+++ Data to examine

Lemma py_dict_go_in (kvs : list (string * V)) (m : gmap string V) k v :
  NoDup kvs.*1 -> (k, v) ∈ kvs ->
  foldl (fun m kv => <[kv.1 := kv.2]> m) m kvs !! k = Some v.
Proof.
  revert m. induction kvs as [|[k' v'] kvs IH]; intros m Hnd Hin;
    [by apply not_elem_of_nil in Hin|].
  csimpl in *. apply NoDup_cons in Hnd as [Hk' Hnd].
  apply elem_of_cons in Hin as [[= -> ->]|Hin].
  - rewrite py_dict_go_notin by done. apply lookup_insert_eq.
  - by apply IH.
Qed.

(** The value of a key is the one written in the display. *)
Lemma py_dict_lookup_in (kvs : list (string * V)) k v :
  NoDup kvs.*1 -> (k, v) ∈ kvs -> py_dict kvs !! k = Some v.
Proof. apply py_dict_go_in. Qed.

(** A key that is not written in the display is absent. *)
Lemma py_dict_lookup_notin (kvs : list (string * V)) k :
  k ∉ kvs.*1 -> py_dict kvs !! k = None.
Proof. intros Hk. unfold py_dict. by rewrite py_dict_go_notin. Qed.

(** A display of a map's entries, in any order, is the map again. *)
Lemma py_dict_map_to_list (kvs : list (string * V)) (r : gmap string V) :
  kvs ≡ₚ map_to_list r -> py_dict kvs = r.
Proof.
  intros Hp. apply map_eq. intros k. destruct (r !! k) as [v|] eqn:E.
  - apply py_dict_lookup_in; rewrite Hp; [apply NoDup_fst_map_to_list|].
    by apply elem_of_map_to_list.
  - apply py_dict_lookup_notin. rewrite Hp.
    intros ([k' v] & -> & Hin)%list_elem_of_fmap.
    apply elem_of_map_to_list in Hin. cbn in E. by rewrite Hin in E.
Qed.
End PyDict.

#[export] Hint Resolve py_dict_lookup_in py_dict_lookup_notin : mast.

++++++

§ Exercise description
Write down exactly the span of lines above from the one containing "(** A display" to the one containing "End PyDict.", both ends included.

§ Solution below
(** A display of a map's entries, in any order, is the map again. *)
Lemma py_dict_map_to_list (kvs : list (string * V)) (r : gmap string V) :
  kvs ≡ₚ map_to_list r -> py_dict kvs = r.
Proof.
  intros Hp. apply map_eq. intros k. destruct (r !! k) as [v|] eqn:E.
  - apply py_dict_lookup_in; rewrite Hp; [apply NoDup_fst_map_to_list|].
    by apply elem_of_map_to_list.
  - apply py_dict_lookup_notin. rewrite Hp.
    intros ([k' v] & -> & Hin)%list_elem_of_fmap.
    apply elem_of_map_to_list in Hin. cbn in E. by rewrite Hin in E.
Qed.
End PyDict.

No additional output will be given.